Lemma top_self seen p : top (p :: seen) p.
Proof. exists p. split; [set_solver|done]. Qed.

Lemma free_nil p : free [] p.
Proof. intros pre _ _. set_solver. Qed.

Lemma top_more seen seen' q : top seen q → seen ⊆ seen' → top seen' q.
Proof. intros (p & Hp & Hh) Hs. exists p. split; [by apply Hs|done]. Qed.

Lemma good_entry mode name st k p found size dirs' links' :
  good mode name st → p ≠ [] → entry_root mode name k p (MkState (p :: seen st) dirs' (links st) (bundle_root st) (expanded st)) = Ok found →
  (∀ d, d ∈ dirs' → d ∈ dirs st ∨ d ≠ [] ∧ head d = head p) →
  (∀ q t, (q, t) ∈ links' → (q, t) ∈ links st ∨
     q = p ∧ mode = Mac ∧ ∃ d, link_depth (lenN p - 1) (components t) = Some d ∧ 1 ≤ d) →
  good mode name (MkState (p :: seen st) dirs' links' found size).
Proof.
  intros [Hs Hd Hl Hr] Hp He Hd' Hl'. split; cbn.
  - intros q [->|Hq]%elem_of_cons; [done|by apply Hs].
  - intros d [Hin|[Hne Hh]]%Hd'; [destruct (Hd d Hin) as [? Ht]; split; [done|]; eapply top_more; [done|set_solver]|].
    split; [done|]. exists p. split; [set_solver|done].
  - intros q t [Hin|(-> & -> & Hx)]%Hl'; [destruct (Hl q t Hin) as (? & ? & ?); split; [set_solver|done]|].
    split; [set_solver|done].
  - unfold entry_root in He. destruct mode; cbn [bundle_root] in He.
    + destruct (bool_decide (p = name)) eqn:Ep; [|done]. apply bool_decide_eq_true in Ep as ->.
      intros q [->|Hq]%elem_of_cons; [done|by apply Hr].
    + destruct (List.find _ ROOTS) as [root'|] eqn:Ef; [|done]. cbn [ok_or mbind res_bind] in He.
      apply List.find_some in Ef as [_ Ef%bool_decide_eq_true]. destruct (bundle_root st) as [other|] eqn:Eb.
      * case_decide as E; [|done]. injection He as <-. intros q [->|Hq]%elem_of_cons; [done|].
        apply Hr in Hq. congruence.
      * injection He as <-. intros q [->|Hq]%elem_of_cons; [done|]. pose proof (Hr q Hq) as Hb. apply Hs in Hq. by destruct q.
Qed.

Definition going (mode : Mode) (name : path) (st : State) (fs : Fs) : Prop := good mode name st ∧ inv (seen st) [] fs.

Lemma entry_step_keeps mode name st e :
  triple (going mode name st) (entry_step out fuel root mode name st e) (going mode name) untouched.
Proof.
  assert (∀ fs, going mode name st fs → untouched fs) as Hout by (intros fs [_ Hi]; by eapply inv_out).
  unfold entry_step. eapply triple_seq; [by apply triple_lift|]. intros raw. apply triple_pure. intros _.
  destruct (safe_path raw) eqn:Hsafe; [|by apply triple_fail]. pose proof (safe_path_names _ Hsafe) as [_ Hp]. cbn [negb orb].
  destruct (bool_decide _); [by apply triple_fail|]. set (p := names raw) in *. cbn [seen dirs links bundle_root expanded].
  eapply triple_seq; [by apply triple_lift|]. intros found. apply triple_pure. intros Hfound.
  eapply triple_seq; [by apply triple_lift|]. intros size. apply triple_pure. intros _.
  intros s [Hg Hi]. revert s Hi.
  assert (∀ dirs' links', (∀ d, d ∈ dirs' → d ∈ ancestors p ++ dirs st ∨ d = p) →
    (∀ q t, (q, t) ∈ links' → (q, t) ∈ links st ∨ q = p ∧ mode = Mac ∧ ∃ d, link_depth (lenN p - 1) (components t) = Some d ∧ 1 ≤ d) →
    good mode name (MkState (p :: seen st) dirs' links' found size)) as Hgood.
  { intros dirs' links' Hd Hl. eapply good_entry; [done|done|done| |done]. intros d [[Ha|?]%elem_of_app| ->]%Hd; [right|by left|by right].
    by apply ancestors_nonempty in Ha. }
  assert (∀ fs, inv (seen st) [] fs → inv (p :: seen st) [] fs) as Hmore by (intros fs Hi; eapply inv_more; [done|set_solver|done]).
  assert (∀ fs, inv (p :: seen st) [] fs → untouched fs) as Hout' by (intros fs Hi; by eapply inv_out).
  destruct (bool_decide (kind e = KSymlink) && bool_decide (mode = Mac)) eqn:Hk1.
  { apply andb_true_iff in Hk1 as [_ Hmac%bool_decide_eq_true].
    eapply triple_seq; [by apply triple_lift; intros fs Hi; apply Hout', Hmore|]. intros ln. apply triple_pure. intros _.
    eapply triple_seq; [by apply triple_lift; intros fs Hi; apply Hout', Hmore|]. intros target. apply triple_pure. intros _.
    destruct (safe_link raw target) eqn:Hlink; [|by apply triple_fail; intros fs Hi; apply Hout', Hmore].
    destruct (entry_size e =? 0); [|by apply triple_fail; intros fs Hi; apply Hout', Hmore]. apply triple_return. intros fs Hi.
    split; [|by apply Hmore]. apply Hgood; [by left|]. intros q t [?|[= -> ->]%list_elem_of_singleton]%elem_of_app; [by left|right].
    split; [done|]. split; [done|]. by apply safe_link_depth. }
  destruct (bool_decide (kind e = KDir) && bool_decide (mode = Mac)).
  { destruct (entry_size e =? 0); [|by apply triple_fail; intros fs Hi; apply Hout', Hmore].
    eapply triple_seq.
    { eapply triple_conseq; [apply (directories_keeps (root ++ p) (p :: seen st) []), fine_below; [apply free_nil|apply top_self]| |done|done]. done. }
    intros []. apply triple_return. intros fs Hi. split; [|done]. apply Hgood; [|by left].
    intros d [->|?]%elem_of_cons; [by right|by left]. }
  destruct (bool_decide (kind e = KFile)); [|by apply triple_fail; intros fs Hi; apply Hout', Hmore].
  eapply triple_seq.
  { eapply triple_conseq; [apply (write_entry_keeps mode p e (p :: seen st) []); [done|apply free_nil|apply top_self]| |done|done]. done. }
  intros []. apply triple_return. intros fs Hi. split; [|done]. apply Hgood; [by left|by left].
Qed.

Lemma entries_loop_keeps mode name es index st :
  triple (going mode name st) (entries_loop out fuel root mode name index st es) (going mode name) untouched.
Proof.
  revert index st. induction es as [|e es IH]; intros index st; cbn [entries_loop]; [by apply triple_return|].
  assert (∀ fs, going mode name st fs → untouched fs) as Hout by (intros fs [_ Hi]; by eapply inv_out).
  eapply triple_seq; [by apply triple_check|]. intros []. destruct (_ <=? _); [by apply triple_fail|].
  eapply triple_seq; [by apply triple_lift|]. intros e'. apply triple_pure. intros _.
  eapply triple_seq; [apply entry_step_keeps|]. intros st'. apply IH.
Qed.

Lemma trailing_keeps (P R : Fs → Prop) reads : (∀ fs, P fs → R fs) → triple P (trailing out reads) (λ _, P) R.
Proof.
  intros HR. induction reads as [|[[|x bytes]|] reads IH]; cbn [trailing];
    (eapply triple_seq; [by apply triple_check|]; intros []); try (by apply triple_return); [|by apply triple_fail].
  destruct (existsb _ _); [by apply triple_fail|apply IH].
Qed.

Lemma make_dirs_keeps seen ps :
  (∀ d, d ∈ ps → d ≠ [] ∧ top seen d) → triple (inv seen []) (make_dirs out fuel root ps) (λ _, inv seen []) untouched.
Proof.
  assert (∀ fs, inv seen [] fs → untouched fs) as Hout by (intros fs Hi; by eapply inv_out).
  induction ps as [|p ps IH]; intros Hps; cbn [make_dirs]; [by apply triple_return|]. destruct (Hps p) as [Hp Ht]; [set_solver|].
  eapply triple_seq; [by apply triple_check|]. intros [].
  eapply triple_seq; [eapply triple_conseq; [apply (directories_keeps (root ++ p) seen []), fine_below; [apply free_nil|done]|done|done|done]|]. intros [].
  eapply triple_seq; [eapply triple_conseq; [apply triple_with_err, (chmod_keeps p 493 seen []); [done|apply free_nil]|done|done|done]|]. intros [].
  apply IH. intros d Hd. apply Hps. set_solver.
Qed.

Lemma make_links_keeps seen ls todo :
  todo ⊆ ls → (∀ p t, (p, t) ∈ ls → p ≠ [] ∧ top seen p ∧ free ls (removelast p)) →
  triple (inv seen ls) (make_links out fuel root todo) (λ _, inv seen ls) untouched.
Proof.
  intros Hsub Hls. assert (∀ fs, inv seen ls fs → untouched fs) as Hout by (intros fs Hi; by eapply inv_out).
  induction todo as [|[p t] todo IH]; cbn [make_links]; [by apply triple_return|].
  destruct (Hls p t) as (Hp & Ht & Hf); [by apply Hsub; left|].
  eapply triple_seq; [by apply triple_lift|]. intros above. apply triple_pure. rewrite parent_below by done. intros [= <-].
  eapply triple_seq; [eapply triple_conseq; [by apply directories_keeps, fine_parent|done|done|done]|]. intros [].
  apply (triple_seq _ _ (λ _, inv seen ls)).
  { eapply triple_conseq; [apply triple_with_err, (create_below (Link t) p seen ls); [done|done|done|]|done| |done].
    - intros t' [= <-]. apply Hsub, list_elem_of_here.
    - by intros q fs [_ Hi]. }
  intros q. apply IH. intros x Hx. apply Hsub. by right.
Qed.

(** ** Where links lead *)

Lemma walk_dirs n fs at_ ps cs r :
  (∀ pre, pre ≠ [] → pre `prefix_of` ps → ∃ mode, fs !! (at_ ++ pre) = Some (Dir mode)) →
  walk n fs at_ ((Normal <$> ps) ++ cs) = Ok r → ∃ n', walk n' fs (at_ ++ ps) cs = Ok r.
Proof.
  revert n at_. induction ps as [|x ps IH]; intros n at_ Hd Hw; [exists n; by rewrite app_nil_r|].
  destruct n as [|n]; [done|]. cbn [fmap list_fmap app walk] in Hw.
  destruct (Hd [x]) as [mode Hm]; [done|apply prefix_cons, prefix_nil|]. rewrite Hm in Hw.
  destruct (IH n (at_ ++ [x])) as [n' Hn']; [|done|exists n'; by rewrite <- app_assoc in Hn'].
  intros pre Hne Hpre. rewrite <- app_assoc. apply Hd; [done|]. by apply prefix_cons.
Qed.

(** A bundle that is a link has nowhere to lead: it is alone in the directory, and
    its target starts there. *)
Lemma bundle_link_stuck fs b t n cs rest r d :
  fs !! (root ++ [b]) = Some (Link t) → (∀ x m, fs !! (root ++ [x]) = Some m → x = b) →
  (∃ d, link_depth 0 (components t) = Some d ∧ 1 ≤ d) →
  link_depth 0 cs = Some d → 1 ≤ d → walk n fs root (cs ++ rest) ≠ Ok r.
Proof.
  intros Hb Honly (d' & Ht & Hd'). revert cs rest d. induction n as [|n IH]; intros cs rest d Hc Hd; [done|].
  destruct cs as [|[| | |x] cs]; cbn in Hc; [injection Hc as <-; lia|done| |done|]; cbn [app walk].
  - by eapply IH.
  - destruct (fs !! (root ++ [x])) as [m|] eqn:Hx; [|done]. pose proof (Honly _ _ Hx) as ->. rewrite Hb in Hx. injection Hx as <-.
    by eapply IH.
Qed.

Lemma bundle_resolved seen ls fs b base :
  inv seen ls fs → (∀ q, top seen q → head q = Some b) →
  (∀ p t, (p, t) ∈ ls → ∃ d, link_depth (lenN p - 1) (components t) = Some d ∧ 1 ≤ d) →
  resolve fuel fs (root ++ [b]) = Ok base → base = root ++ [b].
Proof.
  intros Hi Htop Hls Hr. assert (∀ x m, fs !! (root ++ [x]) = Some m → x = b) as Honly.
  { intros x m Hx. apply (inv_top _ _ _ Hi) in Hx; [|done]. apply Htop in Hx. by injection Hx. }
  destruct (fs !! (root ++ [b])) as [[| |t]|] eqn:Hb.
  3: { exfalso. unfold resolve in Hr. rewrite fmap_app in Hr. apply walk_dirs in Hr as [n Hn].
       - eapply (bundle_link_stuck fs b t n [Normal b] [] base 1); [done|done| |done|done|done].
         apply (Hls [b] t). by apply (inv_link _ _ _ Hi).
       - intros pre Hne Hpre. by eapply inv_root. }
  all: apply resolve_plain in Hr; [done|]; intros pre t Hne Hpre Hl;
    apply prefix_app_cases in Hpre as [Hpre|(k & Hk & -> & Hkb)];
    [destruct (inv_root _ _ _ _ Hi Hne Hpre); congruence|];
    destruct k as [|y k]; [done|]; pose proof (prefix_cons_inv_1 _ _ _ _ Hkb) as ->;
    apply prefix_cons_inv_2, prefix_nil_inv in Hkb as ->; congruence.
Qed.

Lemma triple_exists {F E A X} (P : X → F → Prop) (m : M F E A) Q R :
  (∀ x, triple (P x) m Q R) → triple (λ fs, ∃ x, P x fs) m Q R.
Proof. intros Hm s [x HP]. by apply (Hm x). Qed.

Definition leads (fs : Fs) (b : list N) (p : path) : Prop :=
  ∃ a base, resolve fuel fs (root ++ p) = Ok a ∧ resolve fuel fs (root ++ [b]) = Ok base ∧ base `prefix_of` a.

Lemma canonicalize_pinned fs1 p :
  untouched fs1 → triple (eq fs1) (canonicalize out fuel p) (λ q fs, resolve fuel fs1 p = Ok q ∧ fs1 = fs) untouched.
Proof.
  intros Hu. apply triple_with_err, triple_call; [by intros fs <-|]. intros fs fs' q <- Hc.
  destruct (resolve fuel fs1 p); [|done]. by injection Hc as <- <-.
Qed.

* * *

▸ ACTIVITY: Which lines in the records above include the word "expanded"? Copy them out.

▸ FINISHED EXERCISE:
  good mode name st → p ≠ [] → entry_root mode name k p (MkState (p :: seen st) dirs' (links st) (bundle_root st) (expanded st)) = Ok found →
  destruct (bool_decide _); [by apply triple_fail|]. set (p := names raw) in *. cbn [seen dirs links bundle_root expanded].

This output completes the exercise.